Yesterday, the Guggenheim became the latest institution to raise adult admission to $30, following a similar price hike by the Whitney Museum of American Art last month and by the Philadelphia Museum of Art the month before that. Last year, the Metropolitan Museum of Art raised its general admission fees for out-of-state adult visitors from twenty-five to thirty bucks.
There’s still heterogeneity across institutions—particularly when looking at the U.S. as a whole—but there has been a slow march toward $30 for some time. SFMOMA announced it will begin charging $30 this October. Florida’s Salvador Dalí Museum charges $29, while admission to the Museum of Fine Arts in Boston costs $27. Many notable art museums around the nation have bumped their entrance fees from $20 to $25 for adults, and the Art Institute of Chicago charges out-of-state visitors $32.
It’s worth noting that among major institutions that have raised fees, most offer some form of discounted admission, whether that be free entry for locals, discounted entry for SNAP/EBT cardholders or veterans, monthly free or pay-what-you-wish days, or discounts for seniors and students. However, whether these accommodations do enough to ensure that a day at the art museum is accessible to all is largely unknown.
Research into the impact of admissions fees on museum attendance doesn’t provide much clarity. Some studies find that both attendance and audience diversity go up when museums adopt a pay-what-you-will model, and that museum visitation goes down when formerly free institutions implement fees. Real-world analyses seem to support this. The Kentucky Museum saw visitation rise by 45 percent after moving to a free admission model in 2019, while England’s York Art Gallery saw its attendance drop by 60 percent when it began charging an entry fee. But other studies find that rising entrance fees may not have a measurable impact on whether people visit specific institutions and that factors like location and transportation availability or visitor education level and profession are more likely to be barriers to visitation.
The Guggenheim, the Whitney and other art institutions around the globe have cited factors like rising maintenance costs and inflation, decreased attendance post-Covid and even environmental concerns when raising fees. But whether a modest cost increase is anything more than a band-aid remains to be seen. Revenues from admissions represented roughly seven percent of the total income of the 150 largest art museums pre-Covid—less than the revenue generated by museum stores or individual or family contributions.
Today, that figure may be even lower given attendance numbers that still haven’t bounced back after the pandemic. It’s a problem not necessarily because of lost ticket revenue but because, as Sotheby’s Institute of Art reports, earned income (everything from retail sales to revenue from educational programs) may account for 40 percent of a museums’ revenue. A visitor who pays nothing for admission may still support the museum by shopping in the museum store, paying for a workshop or even buying museum-branded merchandise after their visit.

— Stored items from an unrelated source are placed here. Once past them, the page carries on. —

(** One step of thread [i], and the call it completed, if any. *)
Definition gturn (i : nat) (gs : gsystem) : option (outcome (option event * gsystem)) :=
  let sys := g_sys gs in
  t ← threads sys !! i;
  pc ← g_checks gs !! i;
  match pc, pending t with
  | AtFlag, [] => None
  | AtFlag, _ :: _ =>
      let pc := if g_flag gs then Past else AtInit in
      Some (Ret (None, mk_gsystem (g_flag gs) sys (<[i := pc]> (g_checks gs))))
  | AtInit, [] => None
  | AtInit, c :: rest => Some
      match CHECK_INIT_body addr (mk_global (g_flag gs) (shared sys)) (proc sys) with
      | Ret (true, g, s) =>
          Ret (None, mk_gsystem (ottery_global_state_initialized_ g)
                 (mk_system (threads sys) (ottery_global_state_ g) s) (<[i := Past]> (g_checks gs)))
      | Ret (false, g, s) =>
          let t := mk_thread rest (replies t ++ [not_initialized c]) Between in
          Ret (Some (mk_event i c (not_initialized c)),
               mk_gsystem (ottery_global_state_initialized_ g)
                 (mk_system (<[i := t]> (threads sys)) (ottery_global_state_ g) s) (<[i := AtFlag]> (g_checks gs)))
      | Aborted => Aborted | Undefined => Undefined | NoFuel => NoFuel
      end
  | Past, _ =>
      r ← turn addr i sys;
      Some match r with
      | Ret (ev, sys) =>
          let pc := match ev with Some _ => AtFlag | None => Past end in
          Ret (ev, mk_gsystem (g_flag gs) sys (<[i := pc]> (g_checks gs)))
      | Aborted => Aborted | Undefined => Undefined | NoFuel => NoFuel
      end
  end.

Fixpoint grun (sched : list nat) (gs : gsystem) : option (list event * gsystem) :=
  match sched with
  | [] => Some ([], gs)
  | i :: sched =>
      match gturn i gs with
      | Some (Ret (ev, gs)) =>
          '(log, gs) ← grun sched gs; Some (match ev with Some e => e :: log | None => log end, gs)
      | _ => None
      end
  end.

(** Threads that have made no call yet, on a global state. *)
Definition gstart (calls : list (list query)) (g : global) (s : process W) : gsystem :=
  mk_gsystem (ottery_global_state_initialized_ g) (mk_system (start calls) (ottery_global_state_ g) s)
    (replicate (length calls) AtFlag).
(* ===== verification/ThreadsOs.v ===== *)
(** * Threads that add entropy, in a changing world

    Threads.v leaves two things out: the call [ottery_st_add_seed(st, NULL, 0)],
    which runs the entropy sources and stores their state before it takes the
    lock, and a world that changes while threads run. Here both are in: a null
    seed is gathered, stored and mixed in in separate steps, other threads write
    the stored entropy state even while one is inside the lock, and between steps
    the world may become any other in which the process keeps its id. *)
From S2P Require Import Prelude Words Memory Internal Spec Prng Refine TestPrf Session.
From S2P Require Import ChaChaRef ChaChaMerged ChaChaKrovetz Os CpuInfo Entropy TestOs Config Api ApiRefine ApiProps.
From S2P Require Import Safety Global GlobalProps Public Threads.
Local Open Scope Z_scope.
Local Open Scope ottery_scope.

(** ** The steps *)

(** A call: one of Public.v's, or [ottery_st_add_seed(st, NULL, 0)]. *)
Inductive tcall := Asks (c : query) | OsSeed.

Section Steps.
Context {W : Type} {OS0 : OS W} {BC : BuildConfig} {PL : Platform}.
Context (addr : Z).

Definition enters (c : tcall) (st : ottery_state) : M W bool :=
  match c with
  | Asks c => entry addr c st
  | OsSeed => ottery_st_rand_check_init addr st
  end.

Definition turned_away (c : tcall) : reply :=
  match c with
  | Asks c => refused c
  | OsSeed => RInt OTTERY_ERR_STATE_INIT
  end.

(** The sources, with the state they find; with the length of the stack buffer
    they fill. *)
Definition gather (st : ottery_state) : M W (entropy_result * Z) :=
  let sb := state_bytes (st_prf st) in
  let tmp_seed_len := ottery_get_entropy_bufsize_ sb in
  do er <- ottery_get_entropy_ (Some (st_entropy_config st)) (Some (st_entropy_state st)) 0
    (zeros tmp_seed_len) sb tmp_seed_len;
  ret (er, tmp_seed_len).

(** What the sources leave in the shared entropy state. *)
Definition store (er : entropy_result) (st : ottery_state) : ottery_state :=
  set_entropy_state (default (st_entropy_state st) (er_state er)) st.

(** The error with which the call ends there, if it does. *)
Definition unseeded (er : entropy_result) (st : ottery_state) : option Z :=
  if negb (er_err er =? 0) then Some (er_err er)
  else if er_buflen er <? state_bytes (st_prf st) then Some OTTERY_ERR_ACCESS_STRONG_RNG
  else None.

(** Between the lock and the unlock. *)
Definition seed_section (bytes : list byte) (n flags : Z) : crit W reply :=
  Do (fun st => do st <- lift (mix_seed st bytes n); ret (tt, st)) (fun _ =>
  Do (fun st => ret (tt, set_last_entropy_flags flags
        (set_entropy_src_flags (Z.lor (st_entropy_src_flags st) flags) st))) (fun _ =>
  Leave (RInt 0))).

(** After the unlock: the copy of the seed on the stack. *)
Definition clear_seed (seed : option (entropy_result * Z)) : M W unit :=
  do _ <- clear_tmp_seed ((fun '(er, tmp_seed_len) => (er_bytes er, tmp_seed_len)) <$> seed);
  ret tt.

(** Where a thread is: between calls, past the check, with the sources' result
    not yet stored, about to lock with a seed, inside. *)
Inductive place :=
  | Out
  | Past (c : tcall)
  | Holding (er : entropy_result) (tmp_seed_len : Z)
  | Seeded (er : entropy_result) (tmp_seed_len : Z)
  | In (c : tcall) (seed : option (entropy_result * Z)) (k : crit W reply).

Record worker := mk_worker { todo : list tcall; answers_ : list reply; place_ : place }.

Record shop := mk_shop {
  workers : list worker;
  common : ottery_state;
  process_ : process W }.

(** A completed call, with what the sources gave it. *)
Record happening := mk_happening {
  hp_thread : nat; hp_call : tcall; hp_reply : reply; hp_seed : option entropy_result }.

(** Continue an outcome of the monad. *)
Definition then_ {A B} (r : outcome (A * process W)) (f : A -> process W -> B) : outcome B :=
  match r with
  | Ret (a, s) => Ret (f a s)
  | Aborted => Aborted
  | Undefined => Undefined
  | NoFuel => NoFuel
  end.

(** One step of thread [i]. *)
Definition tick (i : nat) (sys : shop) : option (outcome (option happening * shop)) :=
  t ← workers sys !! i;
  let st := common sys in
  let goto t st s := mk_shop (<[i := t]> (workers sys)) st s in
  let stay p st s := (None, goto (mk_worker (todo t) (answers_ t) p) st s) in
  let answer c r er rest st s :=
    (Some (mk_happening i c r er), goto (mk_worker rest (answers_ t ++ [r]) Out) st s) in
  match place_ t with
  | Out =>
      match todo t with
      | [] => None
      | c :: rest => Some (then_ (enters c st (process_ sys)) (fun ok s =>
          if ok : bool then (None, goto (mk_worker rest (answers_ t) (Past c)) st s)
          else answer c (turned_away c) None rest st s))
      end
  | Past OsSeed => Some (then_ (gather st (process_ sys)) (fun '(er, n) => stay (Holding er n) st))
  | Holding er n =>
      let st := store er st in
      Some match unseeded er st with
      | Some err => Ret (answer OsSeed (RInt err) (Some er) (todo t) st (process_ sys))
      | None => Ret (stay (Seeded er n) st (process_ sys))
      end
  | Past (Asks c) =>
      if waits st then None else
        Some (then_ (LOCK st (process_ sys)) (fun st => stay (In (Asks c) None (locked_section addr c)) st))
  | Seeded er n =>
      if waits st then None else
        Some (then_ (LOCK st (process_ sys)) (fun st =>
          stay (In OsSeed (Some (er, n)) (seed_section (er_bytes er) (er_buflen er) (er_flags_out er))) st))
  | In c seed (Do m k) => Some (then_ (m st (process_ sys)) (fun '(b, st) => stay (In c seed (k b)) st))
  | In c seed (Leave r) => Some
      (then_ ((do st <- UNLOCK st; do_ clear_seed seed; ret st) (process_ sys))
        (fun st => answer c r (fst <$> seed) (todo t) st))
  end.

(** A schedule also says when the world changes, and to what. *)
Inductive item := Tick (i : nat) | World (w : W).

Definition happens (it : item) (sys : shop) : option (option happening * shop) :=
  match it with
  | Tick i => match tick i sys with Some (Ret r) => Some r | _ => None end
  | World w => Some (None, mk_shop (workers sys) (common sys) (set_world w (process_ sys)))
  end.

(** What a schedule leads to, as long as the process keeps its id: the child of
    a fork runs a schedule of its own. *)
Fixpoint work (sched : list item) (sys : shop) : option (list happening * shop) :=
  match sched with
  | [] => Some ([], sys)
  | it :: sched =>
      '(ev, sys1) ← happens it sys;
      guard (os_getpid (world (process_ sys1)) = os_getpid (world (process_ sys)));;
      '(log, sys2) ← work sched sys1;
      Some (match ev with Some e => e :: log | None => log end, sys2)
  end.

Definition hire (calls : list (list tcall)) : list worker := (fun cs => mk_worker cs [] Out) <$> calls.

Definition is_in (t : worker) : bool := match place_ t with In _ _ _ => true | _ => false end.

Definition done_ (t : worker) : bool :=
  match todo t, place_ t with [], Out => true | _, _ => false end.

End Steps.

(** ** What the abstract generator makes of the completed calls *)

#[export] Instance reply_eq_dec : EqDecision reply.
Proof. solve_decision. Defined.

Section Replay.
Context (p : ottery_prf) {PS : PrfSpec p}.

(** The generator after a completed call; [None] when the reply is not the one
    the generator gives. A seed from the sources adds their bytes, or ends in
    their error and changes nothing. *)
Definition replay1 (e : happening) (a : prng) : option prng :=
  match hp_call e, hp_seed e with
  | Asks c, None => '(r, a) ← spec_ask p c a; guard (hp_reply e = r);; Some a
  | OsSeed, Some er =>
      if er_err er =? 0 then
        guard (hp_reply e = RInt 0);;
        Some (add (state_bytes p) (output_len p) (prf_out p) (seed_bytes er) (mk_prng (K a) []))
      else guard (hp_reply e = RInt (er_err er));; Some a
  | _, _ => None
  end.

Fixpoint replay (log : list happening) (a : prng) : option prng :=
  match log with
  | [] => Some a
  | e :: log => a ← replay1 e a; replay log a
  end.
End Replay.
(* ===== verification/ThreadsOsInv.v ===== *)
(** * The invariant of threads that add entropy

    What a thread inside its lock has left to do is described by what it will
    reply and where it takes the abstract generator, from any state that
    represents the same generator: so the writes of other threads to the entropy
    state, and changes of the world, cannot disturb it. *)
From S2P Require Import Prelude Words Memory Internal Spec Prng Refine TestPrf Session.
From S2P Require Import ChaChaRef ChaChaMerged ChaChaKrovetz Os CpuInfo Entropy TestOs Config Api ApiRefine ApiProps.
From S2P Require Import Safety Global GlobalProps Public Threads ThreadsInv ThreadsOs.
Local Open Scope Z_scope.
Local Open Scope ottery_scope.

(** One step of a schedule, then the rest. *)
Lemma work_cons {W : Type} {OS0 : OS W} {BC : BuildConfig} {PL : Platform} addr it sched (sys : shop) log sys' :
  work addr (it :: sched) sys = Some (log, sys') ->
  exists ev sys1 log1, happens addr it sys = Some (ev, sys1) /\
    os_getpid (world (process_ sys1)) = os_getpid (world (process_ sys)) /\
    work addr sched sys1 = Some (log1, sys') /\ log = ext ev ++ log1.
Proof.
  cbn [work]. intros H. inv_bind H. destruct x as [ev sys1]. inv_bind H. case_guard as Hpid; [|done].
  inv_bind H. destruct x0 as [log1 sys2]. injection H as <- <-.
  exists ev, sys1, log1. by destruct ev.
Qed.

Section Invariant.
Context {W : Type} {OS0 : OS W} {BC : BuildConfig} {PL : Platform} {OL : OSLaws OS0}.
Context {p : ottery_prf} {PS : PrfSpec p} {PZ : PrfSizes p}.
Context (addr : Z) (cfg : ottery_entropy_config).
Hypothesis Hlocks : lock_impl <> NO_LOCKS.

(** ** The shared state *)

(** A state with the lock [l], seeded in the process [pid], that represents [a]. *)
Record holds (l : lock_state) (pid : Z) (st : ottery_state) (a : prng) : Prop := mk_holds {
  ho_rep : rep st a;
  ho_magic : st_magic st = MAGIC addr;
  ho_pid : no_pid_check = true \/ st_pid st = pid;
  ho_cfg : st_entropy_config st = cfg;
  ho_lock : st_mutex st = l;
}.

Lemma holds_store l pid st a er : holds l pid st a -> holds l pid (store er st) a.
Proof. intros [[[] ???] ? Hp ??]. split; [by split; [split|..]|done|exact Hp|done|done]. Qed.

Will a modest $5 price increase keep devoted art lovers from visiting their favorite major museums? Probably not, but in New York, it may drive some to institutions with lower entry fees, like the New Museum or the Brooklyn Museum, or to museums that are admission-free, like the Bronx Museum of the Arts. A day at the Guggenheim or the Met or the Whitney may also become a less appealing prospect for the many, many people who are frugal by necessity but don’t qualify for some form of discounted admission. And then there’s the troubling and very real concern that rising admission will reduce audience diversity.
The other question to ponder is: will a modest $5 price increase keep these institutions afloat in challenging times? Critics of these increases argue not only that increasing entry fees goes against a core mission of museums—specifically, to provide public access to art—but also that increases don’t make sense because entry fees cover such a small fraction of most museums’ operating budget.
“What this means is that large and hard-won percentage increases in admissions… yield small increases in operating budgets,” Paul J. DiMaggio points out in The Economics of Art Museums, before adding that art museums benefited from a demographic surge in the number of what he calls typical visitors that we may not see again. “Art museums can no longer count on steadily increasing demand for their services.”